Vaccine efficacy may be reduced by the latest mutation, dubbed E484K.

In the past three months, Covid-19 has acted like a shapeshifter, mutating and adapting and throwing new challenges at the global scientific community. 

The UK Covid-19 variant, dubbed VOC 202012/01 or B.1.1.7, quickly became responsible for nearly 50 per cent of cases in the UK, before spreading around the world. Out of that variant, a new variant has evolved, which is far more contagious and transmissible. In an ironic twist, while the newest variant is not more lethal, in the grand scheme it’s higher transmissibility has a higher chance of causing more deaths in a population because it causes more infections than the original Covid-19 virus. 

The variant’s first mutation affected its ‘spike protein’, the receptor that allows the virus to latch on to cells. The virus has undergone a more recent mutation, described as E484K in a United Kingdom public health briefing document on February 1 2021.

The latest E484K mutation was also seen in the South African coronavirus variant (B.1.351), and in Brazil (P.1). In South Africa, it was found to reduce the effectiveness of covid-19 vaccines. All three variants have also been found in the United States. 

Public Health England reports that the latest mutation in the UK B.1.1.7, dubbed the “escape mutant,” may aid the virus in evading the body’s antibodies after a vaccine.

In one horrific experience in Brazil, after the virus was downplayed by Jair Bolsonaro, the city of Manaus was hit hard as people failed to practice precautionary social distancing measures. Scientists estimate that nearly 75 percent of the population may have been infected. As cased dropped, many believed the city had developed herd immunity against covid-19.

It didn’t do them any good. Within months cases began to climb again and hospitals were quickly overwhelmed. The virus had picked up the E484K ‘escape mutation’, in addition to 17 other changes from its parent virus. 

Unlike the N501Y mutation that made the UK variant more contagious, the E484K mutation switches a negatively charged acid for a positive one, making it incredibly difficult for a bodies antibodies to identify and latch onto the virus, similar to reversing a magnet’s polarity. 

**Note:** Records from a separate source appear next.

(** How [storage.remove] ends: the object is removed, the call resolves
    without removing anything, or it rejects. *)
Inductive Removal : Type := Gone | Stays | Rejects.

Record Backend : Type := mkBackend {
  removeObject : string -> Removal;
  (** [error] of the delete *)
  refuseDelete : DB -> string -> option ClientError;
  (** [error] of the update *)
  refuseUpdate : DB -> string -> string -> option ClientError
}.

(** The relational store and the keys of the objects in the bucket. *)
Record Backing : Type := mkBacking {
  database : DB;
  bucket : list string
}.

(** The page: the rows fetched last and the signed-in user. *)
Record Page : Type := mkPage {
  listed : list Recording;
  signed_in : option string
}.

(** [url.split('/').pop()] *)
Definition pop_segment (url : string) : string := last (split_on "/"%char url) "".

(** [`${user?.id}/${fileName}`], when there is an [audio_url] and a last
    segment. *)
Definition storage_key (u : option string) (url : string) : option string :=
  if String.eqb url "" then None
  else let fileName := pop_segment url in
       if String.eqb fileName "" then None
       else Some (match u with Some uid => uid | None => "undefined" end
                  ++ "/" ++ fileName).

(** [delete().eq('id', id)]; the highlights go with their recording
    ([ON DELETE CASCADE]). *)
Definition delete_row (target : string) (d : DB) : DB :=
  mkDB (filter (fun r => negb (String.eqb (id r) target)) (recordings d))
       (filter (fun h => negb (String.eqb (recording_id h) target)) (highlights d)).

Definition failed (what : string) : Action :=
  Notice "Error" ("Failed to " ++ what ++ " recording. Please try again.") true.

Definition handleDeleteRecording (b : Backend) (p : Page) (target : string)
    (s : Backing) : Backing * list Action :=
  match find (fun r => String.eqb (id r) target) (listed p) with
  | None => (s, [])
  | Some recording =>
      let removal :=
        match storage_key (signed_in p) (audio_url (row recording)) with
        | Some key => Some (key, removeObject b key)
        | None => None
        end in
      match removal with
      | Some (key, Rejects) => (s, [RemoveObject key; failed "delete"])
      | _ =>
          let objects :=
            match removal with
            | Some (key, Gone) =>
                filter (fun k => negb (String.eqb k key)) (bucket s)
            | _ => bucket s
            end in
          let asked :=
            match removal with
            | Some (key, _) => [RemoveObject key]
            | None => []
            end in
          match refuseDelete b (database s) target with
          | Some _ =>
              (mkBacking (database s) objects,
               (asked ++ [DeleteRow target; failed "delete"])%list)
          | None =>
              (mkBacking (delete_row target (database s)) objects,
               (asked ++ [DeleteRow target; FetchRecordings; FetchStats;
                          Notice "Recording deleted"
                                 "Recording has been permanently deleted." false])%list)
          end
      end
  end.

(** [update({ title }).eq('id', id)] *)
Definition retitle (target newTitle : string) (d : DB) : DB :=
  mkDB (map (fun r =>
               if String.eqb (id r) target
               then mkRecording (id r)
                      {| user_id := user_id (row r); title := newTitle;
                         audio_url := audio_url (row r);
                         transcription := transcription (row r);
                         summary := summary (row r);
                         sentiment := sentiment (row r);
                         tags := tags (row r);
                         duration_seconds := duration_seconds (row r);
                         duration_formatted := duration_formatted (row r) |}
               else r)
            (recordings d))
       (highlights d).
(** * Triton pintool: the instrumentation-orchestration pipeline

    A shallow embedding of [src/tracer/pin/main.cpp]: the analysis trigger,
    the range selector ([checkUnlockAnalysis]), the image filter, the
    per-instruction callbacks and the event callbacks.

    The pintool's process-wide variables are gathered in one record
    ([Globals]) that every callback threads explicitly.  Calls into the
    symbolic engine, into the DBI engine and into the user's script are
    recorded, in program order, in a trace of [Event]s; a callback is a
    computation in a small state-and-trace monad whose outcome also tells
    whether control came back to the caller. *)

From Stdlib Require Import ZArith Lia List Bool.
From stdpp Require Import gmap strings list.

Local Open Scope Z_scope.

(** ** Handles and scalar types *)

(** [THREADID], [CONTEXT*], [triton::arch::Instruction*] and [PyObject*]
    are opaque handles for the pintool: it stores and compares them only. *)
Definition THREADID := Z.
Definition CONTEXT := Z.
Definition InstPtr := Z.
Definition PyObject := Z.

(** [triton::__uint] on the x86-64 build: addresses wrap at 2^64. *)
Definition uint_bits : Z := 64.
Definition wrap_uint (x : Z) : Z := x mod 2 ^ uint_bits.

(** ** The snapshot engine and the trigger (declared in snapshot.hpp, trigger.hpp) *)

(** Modelled from the spec: the [Snapshot] class is declared in snapshot.hpp,
    which is not among the sources.  It holds a lock flag, a must-restore
    flag and a map from an address to the byte first saved for it. *)
Record Snapshot := mkSnapshot {
  snap_locked : bool;
  snap_mustBeRestored : bool;
  snap_memory : gmap Z Z
}.

(** Modelled from the spec: [Snapshot::isLocked] and
    [Snapshot::mustBeRestored] read the two flags. *)
Definition isLocked (s : Snapshot) : bool := snap_locked s.
Definition mustBeRestored (s : Snapshot) : bool := snap_mustBeRestored s.

(** Modelled from the spec: [Snapshot::addModification] records the byte only
    if the snapshot is not locked and the address is not recorded yet. *)
Definition addModification (addr byte : Z) (s : Snapshot) : Snapshot :=
  if snap_locked s then s
  else match snap_memory s !! addr with
       | Some _ => s
       | None => mkSnapshot (snap_locked s) (snap_mustBeRestored s)
                            (<[addr := byte]> (snap_memory s))
       end.

(** ** Process-wide state *)

(** The variables of [tracer::pintool], [tracer::pintool::options] and
    [tracer::pintool::context] that main.cpp reads or writes.  The trigger
    (class [Trigger], a single boolean with [getState] and [update]) is the
    field [analysisTrigger]. *)
Record Globals := mkGlobals {
  analysisTrigger : bool;
  snapshot : Snapshot;
  targetThreadId : Z;
  startAnalysisFromEntry : bool;
  startAnalysisFromSymbol : option string;
  startAnalysisFromAddr : gset Z;
  startAnalysisFromOffset : gset Z;
  imageBlacklist : list string;
  imageWhitelist : list string;
  options_callbackRoutineEntry : list (string * PyObject);
  options_callbackRoutineExit : list (string * PyObject);
  lastContext : CONTEXT;
  mustBeExecuted : bool
}.

Definition set_analysisTrigger (b : bool) (g : Globals) : Globals :=
  mkGlobals b (snapshot g) (targetThreadId g) (startAnalysisFromEntry g)
    (startAnalysisFromSymbol g) (startAnalysisFromAddr g)
    (startAnalysisFromOffset g) (imageBlacklist g) (imageWhitelist g)
    (options_callbackRoutineEntry g) (options_callbackRoutineExit g) (lastContext g)
    (mustBeExecuted g).

Definition set_snapshot (s : Snapshot) (g : Globals) : Globals :=
  mkGlobals (analysisTrigger g) s (targetThreadId g) (startAnalysisFromEntry g)
    (startAnalysisFromSymbol g) (startAnalysisFromAddr g)
    (startAnalysisFromOffset g) (imageBlacklist g) (imageWhitelist g)
    (options_callbackRoutineEntry g) (options_callbackRoutineExit g) (lastContext g)
    (mustBeExecuted g).

Definition set_targetThreadId (t : Z) (g : Globals) : Globals :=
  mkGlobals (analysisTrigger g) (snapshot g) t (startAnalysisFromEntry g)
    (startAnalysisFromSymbol g) (startAnalysisFromAddr g)
    (startAnalysisFromOffset g) (imageBlacklist g) (imageWhitelist g)
    (options_callbackRoutineEntry g) (options_callbackRoutineExit g) (lastContext g)
    (mustBeExecuted g).

Definition set_startAnalysisFromEntry (b : bool) (g : Globals) : Globals :=
  mkGlobals (analysisTrigger g) (snapshot g) (targetThreadId g) b
    (startAnalysisFromSymbol g) (startAnalysisFromAddr g)
    (startAnalysisFromOffset g) (imageBlacklist g) (imageWhitelist g)
    (options_callbackRoutineEntry g) (options_callbackRoutineExit g) (lastContext g)
    (mustBeExecuted g).

Definition set_startAnalysisFromAddr (s : gset Z) (g : Globals) : Globals :=
  mkGlobals (analysisTrigger g) (snapshot g) (targetThreadId g)
    (startAnalysisFromEntry g) (startAnalysisFromSymbol g) s
    (startAnalysisFromOffset g) (imageBlacklist g) (imageWhitelist g)
    (options_callbackRoutineEntry g) (options_callbackRoutineExit g) (lastContext g)
    (mustBeExecuted g).

Definition set_lastContext (c : CONTEXT) (g : Globals) : Globals :=
  mkGlobals (analysisTrigger g) (snapshot g) (targetThreadId g)
    (startAnalysisFromEntry g) (startAnalysisFromSymbol g)
    (startAnalysisFromAddr g) (startAnalysisFromOffset g) (imageBlacklist g)
    (imageWhitelist g) (options_callbackRoutineEntry g) (options_callbackRoutineExit g) c
    (mustBeExecuted g).

Definition set_mustBeExecuted (b : bool) (g : Globals) : Globals :=
  mkGlobals (analysisTrigger g) (snapshot g) (targetThreadId g)
    (startAnalysisFromEntry g) (startAnalysisFromSymbol g)
    (startAnalysisFromAddr g) (startAnalysisFromOffset g) (imageBlacklist g)
    (imageWhitelist g) (options_callbackRoutineEntry g) (options_callbackRoutineExit g)
    (lastContext g) b.

(** ** What the DBI engine shows of an image and of an instruction *)

Record IMG := mkIMG {
  IMG_Valid : bool;
  IMG_Name : string;
  IMG_LowAddress : Z;
  IMG_HighAddress : Z;
  IMG_Entry : Z;
  IMG_Routines : list string   (* the names RTN_FindByName resolves *)
}.

Record INS := mkINS {
  INS_Address : Z;
  INS_Size : Z;
  INS_IsMemoryRead : bool;
  INS_HasMemoryRead2 : bool;
  INS_IsMemoryWrite : bool;
  INS_IsSyscall : bool;
  INS_HasFallThrough : bool;
  INS_OperandCount : Z;
  INS_MemoryOperandIsWritten0 : bool;
  INS_MemoryWriteSize : Z
}.

Definition BBL := list INS.
Definition TRACE := list BBL.

Inductive IPOINT := IPOINT_BEFORE | IPOINT_AFTER | IPOINT_TAKEN_BRANCH.

(** The analysis routines main.cpp asks the DBI engine to insert. *)
Inductive AFUN :=
| A_toggleWrapper (flag : bool)
| A_callbackRoutineEntry (callback : PyObject)
| A_callbackRoutineExit (callback : PyObject)
| A_saveMemoryRead
| A_saveMemoryRead2
| A_saveMemoryWrite
| A_callbackBefore
| A_callbackAfter
| A_callbackSnapshot (writeSize : Z).
Lemma decode_item_layout (kind fid sc text : string) (f : float) :
  kind = "weapon" \/ kind = "spell" \/ kind = "potion" ->
  Str.mem BAR fid = false -> Str.mem BAR sc = false ->
  stof sc = Some f ->
  decode_TRIG float_zero stof
    ("TRIG|" ++ kind ++ "|" ++ fid ++ "|" ++ sc ++ "|" ++ text)
  = mkResp (-1) f "TRIG" kind text "" "" 0 "" fid.
Proof.
  intros Hk Hf Hs Hsc.
  set (line := "TRIG|" ++ kind ++ "|" ++ fid ++ "|" ++ sc ++ "|" ++ text).
  assert (Hkind : Str.mem BAR kind = false)
    by (destruct Hk as [->|[->| ->]]; reflexivity).
  destruct (@FieldFacts.scan_field BAR line "TRIG|" kind
              (fid ++ "|" ++ sc ++ "|" ++ text) 5 eq_refl Hkind eq_refl)
    as (F1 & S1 & E1 & L1).
  set (p1 := 5 + String.length kind) in *.
  destruct (@FieldFacts.scan_next BAR line _ fid (sc ++ "|" ++ text) p1
              E1 Hf L1) as (F2 & S2 & E2 & L2).
  set (p2 := p1 + 1 + String.length fid) in *.
  destruct (@FieldFacts.scan_next BAR line _ sc text p2 E2 Hs L2)
    as (F3 & S3 & E3 & L3).
  set (p3 := p2 + 1 + String.length sc) in *.
  assert (S4 : Str.substr_from (p3 + 1) line = text).
  { rewrite E3 at 1. now apply FieldFacts.scan_rest. }
  unfold decode_TRIG, try_TRIG. rewrite F1, S1.
  assert (K : (kind =? "shout") = false /\ (kind =? "power") = false
              /\ (kind =? "weapon") || (kind =? "spell") || (kind =? "potion")
                 = true)
    by (destruct Hk as [->|[->| ->]]; repeat split; reflexivity).
  destruct K as (-> & -> & ->). unfold try_TRIG_item.
  rewrite F2, S2, F3, S3, S4.
  unfold try_bind, try_set, try_call, try_ret. rewrite Hsc.
  reflexivity.
Qed.
(** [run] is [findCandidates] followed by [afterCandidates], under the
    handler of [run]. *)
Lemma run_findCandidates (this : BranchPruner) (w : W) :
  run env this w
  = tryCatch (bind (findCandidates env this) (afterCandidates env this)) runHandler w.
Proof.
  rewrite run_unfold. apply tryCatch_ext. symmetry.
  unfold findCandidates.
  rewrite bind_assoc. apply bind_ext. intros _ w1.
  rewrite bind_assoc. apply bind_ext. intros _ w2.
  rewrite bind_assoc. apply bind_ext. intros _ w3.
  rewrite bind_assoc. reflexivity.
Qed.

Lemma run_from_candidates (this : BranchPruner) (w w1 : W)
    (branches : list string) (t1 : list event) :
  findCandidates env this w = (Ret branches, w1, t1) ->
  run env this w
  = let '(r, w2, t2) := tryCatch (afterCandidates env this branches) runHandler w1 in
    (r, w2, (t1 ++ t2)%list).
Proof.
  intros H. rewrite run_findCandidates. now apply tryCatch_bind_returns.
Qed.

Lemma printBranches_emits (P : event -> bool) (branches : list string) :
  (forall text, P (Print None text) = true) ->
  emits P (printBranches branches : M W unit).
Proof.
  intros HP. induction branches as [| b rest IH]; cbn [printBranches].
  - apply emits_ret.
  - apply emits_bind; [apply emits_emit, HP | intros _; exact IH].
Qed.

Lemma keepLoop_emits (P : event -> bool) (this : BranchPruner)
    (mergedBranches acc : list string) :
  (forall c i text, P (Log c i text) = true) ->
  emits P (keepLoop this mergedBranches acc : M W (list string)).
Proof.
  intros HP. revert acc.
  induction mergedBranches as [| b rest IH]; intros acc; cbn [keepLoop].
  - apply emits_ret.
  - destruct (String.eqb b (mainBranch this)); [apply IH |].
    destruct (keepDevelop this && String.eqb b "develop")%bool.
    + apply emits_bind; [apply emits_log, HP | intros _; apply IH].
    + destruct (String.eqb b "HEAD"); apply IH.
Qed.

(** Up to the candidate list, the run neither deletes, prompts nor
    prunes. *)
Lemma findCandidates_harmless (this : BranchPruner) :
  emits (fun ev => negb (isPush ev || isPrompt ev || isPrune ev))
    (findCandidates env this).
Proof.
  unfold findCandidates, checkGitRepository, fetchLatest, checkMainBranch,
    getMergedBranches.
  repeat emits_step.
  - lazymatch goal with
    | |- emits _ (if ?c then _ else _) => destruct c
    end; repeat emits_step.
    now apply printBranches_emits.
  - now apply keepLoop_emits.
Qed.

End Run.

(** ** What a run never does *)

Section Never.

Context {W : Type}.
Variable env : Collaborators W.

Lemma never_app (p : event -> bool) (t1 t2 : list event) :
  never p (t1 ++ t2) = (never p t1 && never p t2)%bool.
Proof. apply forallb_app. Qed.

Lemma never_weaken (p q : event -> bool) (t : list event) :
  (forall ev, q ev = true -> p ev = true) ->
  never p t = true -> never q t = true.
Proof.
  intros Hpq. unfold never. rewrite !forallb_forall. intros H ev Hin.
  specialize (H ev Hin). destruct (q ev) eqn:Eq; [| reflexivity].
  now rewrite (Hpq ev Eq) in H.
Qed.

Lemma harmless_no_push (t : list event) : harmless t = true -> never isPush t = true.
Proof. apply never_weaken. intros ev H. now rewrite H. Qed.

Lemma harmless_no_prompt (t : list event) : harmless t = true -> never isPrompt t = true.
Proof. apply never_weaken. intros ev H. rewrite H. now rewrite orb_true_r. Qed.

Lemma displayLoop_emits (P : event -> bool) (this : BranchPruner)
    (branches : list string) :
  (forall from n, P (GitLog from n) = true) ->
  (forall b, P (Bullet b) = true) ->
  (forall text, P (Print None text) = true) ->
  emits P (displayLoop env this branches).
Proof.
  intros HL HB HP. induction branches as [| b rest IH]; cbn [displayLoop].
  - apply emits_ret.
  - apply emits_bind.
    + unfold getBranchInfo. apply emits_tryCatch.
      * apply emits_bind; [apply emits_await, HL |].
        intros [c |]; apply emits_ret.
      * intros _. apply emits_ret.
    + intros info. apply emits_bind.
      * intros w w' r t H. unfold relativeDateNow in H. now inversion H.
      * intros rel. repeat (apply emits_bind; [apply emits_emit; auto | intros _]).
        exact IH.
Qed.

Lemma deleteLoop_emits (P : event -> bool) (this : BranchPruner)
    (branches : list string) :
  (forall c i text, P (Log c i text) = true) ->
  (forall c text, P (Print c text) = true) ->
  (forall remote b options, P (GitPush remote b options) = true) ->
  forall counts, emits P (deleteLoop env this branches counts).
Proof.
  intros HL HP HG. induction branches as [| b rest IH]; intros counts;
    cbn [deleteLoop].
  - apply emits_ret.
  - apply emits_bind; [| intros c'; apply IH].
    apply emits_tryCatch.
    + apply emits_bind; [apply emits_emit, HP | intros _].
      apply emits_bind; [apply emits_await, HG | intros _].
      apply emits_bind; [apply emits_log, HL | intros _]. apply emits_ret.
    + intros _. apply emits_bind; [apply emits_log, HL | intros _]. apply emits_ret.
Qed.

(** With [dryRun] set, no run contains a delete call, a prompt or a local
    prune, whatever the collaborators answer. *)
Lemma run_dryRun_harmless (this : BranchPruner) :
  dryRun this = true ->
  emits (fun ev => negb (isPush ev || isPrompt ev || isPrune ev)) (run env this).
Proof.
  intros Hdry w w' r t. rewrite run_findCandidates. revert w w' r t.
  apply emits_tryCatch.
  - apply emits_bind; [apply findCandidates_harmless |].
    intros branches. unfold afterCandidates.
    destruct (Nat.eqb (List.length branches) 0); [repeat emits_step |].
    rewrite Hdry. unfold displayBranches. repeat emits_step.
    now apply displayLoop_emits.
  - intros e. unfold runHandler. repeat emits_step.
Qed.

(** With [force] set, no run contains a prompt. *)
Lemma run_force_no_prompt (this : BranchPruner) :
  force this = true ->
  emits (fun ev => negb (isPrompt ev)) (run env this).
Proof.
  intros Hforce w w' r t. rewrite run_findCandidates. revert w w' r t.
  apply emits_tryCatch.
  - apply emits_bind.
    + intros w w' r t H. apply harmless_no_prompt.
      exact (findCandidates_harmless env this _ _ _ _ H).
    + intros branches. unfold afterCandidates.
      destruct (Nat.eqb (List.length branches) 0); [repeat emits_step |].
      unfold displayBranches. apply emits_bind.
      * repeat emits_step. now apply displayLoop_emits.
      * intros _. destruct (dryRun this); [repeat emits_step |].
        unfold confirmDeletion. rewrite Hforce.
        apply emits_bind; [apply emits_ret | intros confirmed].
        destruct (negb confirmed); [repeat emits_step |].
        unfold afterConfirmation, deleteBranches, cleanupLocal,
          getRemainingBranchCount.
        apply emits_bind.
        -- apply emits_bind; [repeat emits_step | intros _].
           now apply deleteLoop_emits.
        -- intros counts. repeat emits_step.
           destruct (0 <? failedCount counts); repeat emits_step.
  - intros e. unfold runHandler. repeat emits_step.
Qed.
(** [\d], [\w], [\s] and [.] *)
Definition is_digit (c : ascii) : bool :=
  let n := nat_of_ascii c in (48 <=? n)%nat && (n <=? 57)%nat.
Definition is_upper (c : ascii) : bool :=
  let n := nat_of_ascii c in (65 <=? n)%nat && (n <=? 90)%nat.
Definition is_lower (c : ascii) : bool :=
  let n := nat_of_ascii c in (97 <=? n)%nat && (n <=? 122)%nat.
Definition is_word (c : ascii) : bool :=
  is_digit c || is_upper c || is_lower c || Ascii.eqb c "_"%char.
Definition not_newline (c : ascii) : bool := negb (Ascii.eqb c "010"%char).

Section Matcher.
  Variable s : list ascii.

Definition word_at (i : nat) : bool :=
    match nth_error s i with
    | Some c => is_word c
    | None => false
    end.

  (** [\b] at position [i]: exactly one of [s[i-1]] and [s[i]] is a word
      character, the outside of the string counting as none. *)
Definition boundary (i : nat) : bool :=
    xorb (match i with O => false | S i' => word_at i' end) (word_at i).

  (** [$] at position [i]: the end of the string, or just before a line
      feed that ends it. *)
Definition at_end (i : nat) : bool :=
    (i =? length s)%nat ||
    ((S i =? length s)%nat &&
       match nth_error s i with Some c => Ascii.eqb c "010"%char | None => false end).

  (** The positions reached from [i] by repeating [step]; a repetition that
      matches the empty string adds nothing, so only steps that advance are
      followed, and [fuel] bounds their number. *)
Fixpoint star_from (fuel : nat) (step : nat -> list nat) (i : nat) : list nat :=
    match fuel with
    | O => [i]
    | S fuel' =>
        i :: flat_map (star_from fuel' step) (List.filter (fun j => (i <? j)%nat) (step i))
    end.

Fixpoint ends (r : regex) (i : nat) : list nat :=
    match r with
    | Eps => [i]
    | Chr c =>
        match nth_error s i with
        | Some x => if Ascii.eqb x c then [S i] else []
        | None => []
        end
    | Cls p =>
        match nth_error s i with
        | Some x => if p x then [S i] else []
        | None => []
        end
    | Seq r1 r2 => flat_map (ends r2) (ends r1 i)
    | Alt r1 r2 => ends r1 i ++ ends r2 i
    | Star r' => star_from (length s) (ends r') i
    | Bol => if (i =? 0)%nat then [i] else []
    | Eol => if at_end i then [i] else []
    | WordB => if boundary i then [i] else []
    end.

Definition matches_at (r : regex) (i : nat) : bool :=
    match ends r i with
    | [] => false
    | _ :: _ => true
    end.
End Matcher.

(** [re.search(r, s)] as a truth value *)
Definition re_search (r : regex) (s : string) : bool :=
  let l := list_ascii_of_string s in
  existsb (matches_at l r) (seq 0 (S (length l))).

(** [any(re.search(p, s) for p in patterns)] *)
Definition any_search (patterns : list regex) (s : string) : bool :=
  existsb (fun p => re_search p s) patterns.

(* ===================================================================== *)
(** * [list.sort(key=..., reverse=True)]

    Python's sort is stable, also with [reverse=True]: the result is the
    list in descending key order, elements with equal keys in their
    original order. Insertion from the right computes exactly that list. *)
(* ===================================================================== *)

Section SortDesc.
  Context {A K : Type} (key : A -> K) (leb : K -> K -> bool).

Fixpoint insert_desc (x : A) (l : list A) : list A :=
    match l with
    | [] => [x]
    | y :: l' => if leb (key y) (key x) then x :: y :: l' else y :: insert_desc x l'
    end.

Fixpoint sort_desc (l : list A) : list A :=
    match l with
    | [] => []
    | x :: l' => insert_desc x (sort_desc l')
    end.

  (** [x] may come before [y] in descending order of the keys. *)
Definition desc (x y : A) : Prop := leb (key y) (key x) = true.

  (** The elements with a given key. *)
Definition with_key `{EqDecision K} (k : K) (x : A) : bool := bool_decide (key x = k).
End SortDesc.

(* ===================================================================== *)
(** * The provider's objects *)
(* ===================================================================== *)

(** An entry of an album's ['artists'] list. *)
Record ArtistRef : Type := {
  ref_id : option string;          (* 'id' *)
  ref_name : option string;        (* 'name' *)
}.

(** An album object of the provider; [discovery_method] is the key that
    [merge_albums] adds. *)
Record Album : Type := {
  album_id : option string;        (* 'id' *)
  album_name : option string;      (* 'name' *)
  release_date : option string;    (* 'release_date' *)
  total_tracks : option Z;         (* 'total_tracks' *)
  album_type : option string;      (* 'album_type' *)
  album_group : option string;     (* 'album_group' *)
  artists : option (list ArtistRef);  (* 'artists' *)
  album_url : option string;       (* 'external_urls'.'spotify' *)
  images : list (option string);   (* the 'url' of each entry of 'images' *)
  discovery_method : option string;   (* 'discovery_method' *)
}.

(** An artist object of the provider. *)
Record Artist : Type := {
  artist_id : option string;       (* 'id' *)
  artist_name : option string;     (* 'name' *)
  genres : list string;            (* 'genres' *)
  popularity : option Z;           (* 'popularity' *)
  followers : option Z;            (* 'followers'.'total' *)
  artist_url : option string;      (* 'external_urls'.'spotify' *)
  artist_images : list (option string);
}.

(** The ['Retry-After'] header of a response: absent, a number of seconds,
    or text that [int()] rejects. *)
Inductive RetryAfter : Type :=
| RA_absent
| RA_seconds (n : Z)
| RA_malformed.

(** What [requests.get] gives: a response with its status code, its
    ['Retry-After'] header and its decoded body ([None] when [.json()]
    raises), or an exception. *)
Inductive response (B : Type) : Type :=
| Response (status_code : Z) (retry_after : RetryAfter) (json : option B)
| RequestException.
Arguments Response {B} _ _ _.
Arguments RequestException {B}.

(** [int(response.headers.get('Retry-After', '60'))]; [None] is the
    [ValueError]. *)
Definition wait_time_of (h : RetryAfter) : option Z :=
  match h with
  | RA_absent => Some 60
  | RA_seconds n => Some n
  | RA_malformed => None
  end.

(* ===================================================================== *)
(** * The document store and the state of a run *)
(* ===================================================================== *)

(** The values stored in a MongoDB document. *)
Inductive value : Type :=
| VStr (s : string)
| VInt (n : Z)
| VBool (b : bool)
| VDate (t : Z)                   (* a datetime or a timestamp *)
| VOid (n : Z)                    (* an ObjectId *)
| VList (l : list string)
| VNull.

#[global] Instance value_eq_dec : EqDecision value.
Proof. solve_decision. Defined.

(** A document is a dict from field names to values; a nested field is
    kept under its dotted path (['socialLinks.spotify']). *)
Abbreviation document := (gmap string value).

(** The state a run reads and writes. Time is counted in milliseconds:
    [time.sleep(0.1)] advances the clock by 100 and the 86400 seconds of a
    retry window are 86 400 000. *)
Record World : Type := {
  groups : list document;          (* mykpoptrade.kpopgroups *)
  albums : list document;          (* mykpoptrade.kpopalbums *)
  next_oid : Z;                    (* the next ObjectId *)
  clock : Z;                       (* datetime.now() *)
  sleeps : list Z;                 (* the time.sleep calls so far, latest first *)
  requests : nat;                  (* the HTTP requests sent so far *)
  processed_spotify_ids : gset string;   (* HybridKpopCollector's caches *)
  existing_group_names : gset string;
}.

Definition set_groups (g : list document) (w : World) : World :=
  {| groups := g; albums := albums w; next_oid := next_oid w; clock := clock w;
     sleeps := sleeps w; requests := requests w;
     processed_spotify_ids := processed_spotify_ids w;
     existing_group_names := existing_group_names w |}.

Definition set_albums (a : list document) (w : World) : World :=
  {| groups := groups w; albums := a; next_oid := next_oid w; clock := clock w;
     sleeps := sleeps w; requests := requests w;
     processed_spotify_ids := processed_spotify_ids w;
     existing_group_names := existing_group_names w |}.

For antibodies that are custom built by the body to hunt down a specific threat based on its history of previous infections, that could be trouble for vaccines and herd immunity alike. 

But seeing the same kind of genetic mutation in the UK’s variant does not mean it will necessarily have the same effect. The effect of any given mutation is largely determined by the overall genetics of the virus, and is also affected y by any mutation the virus may already be carrying.

Vaccine effectiveness is a deeply concerning issue in the face of viral mutations. On January 29, Johnson and Johnson reported that their vaccine was only 72 per cent effective in the US, and only 57 per cent effective in South Africa. The new South African covid-19 is already dominant in the country, and is likely responsible for the disparity in figures.

Novavax also reported that its vaccine was only 85 per cent effective against the UK variant, and only 50 per cent effective against the South African variant. 

While variants are named after the countries they are found in, they may actually have originated elsewhere. Instead, they’re named after the countries they’re first genetically sequenced in. 

With over 103 million coronavirus infections and nearly 2.3 million deaths worldwide, one thing scientists are certain of is the presence of more variants that have yet to be identified and more mutations that are still underway. 

The identification of the UK covid-19 variant was largely possible due to a ‘robust genomic surveillance effort’ in the United Kingdom, while discovery lags in other regions of the world.

In a chilling release that underlines the risks viral mutations pose, the World Health Organization reports that since the discovery of the UK variant on January 25 it has already spread to 70 countries around the world.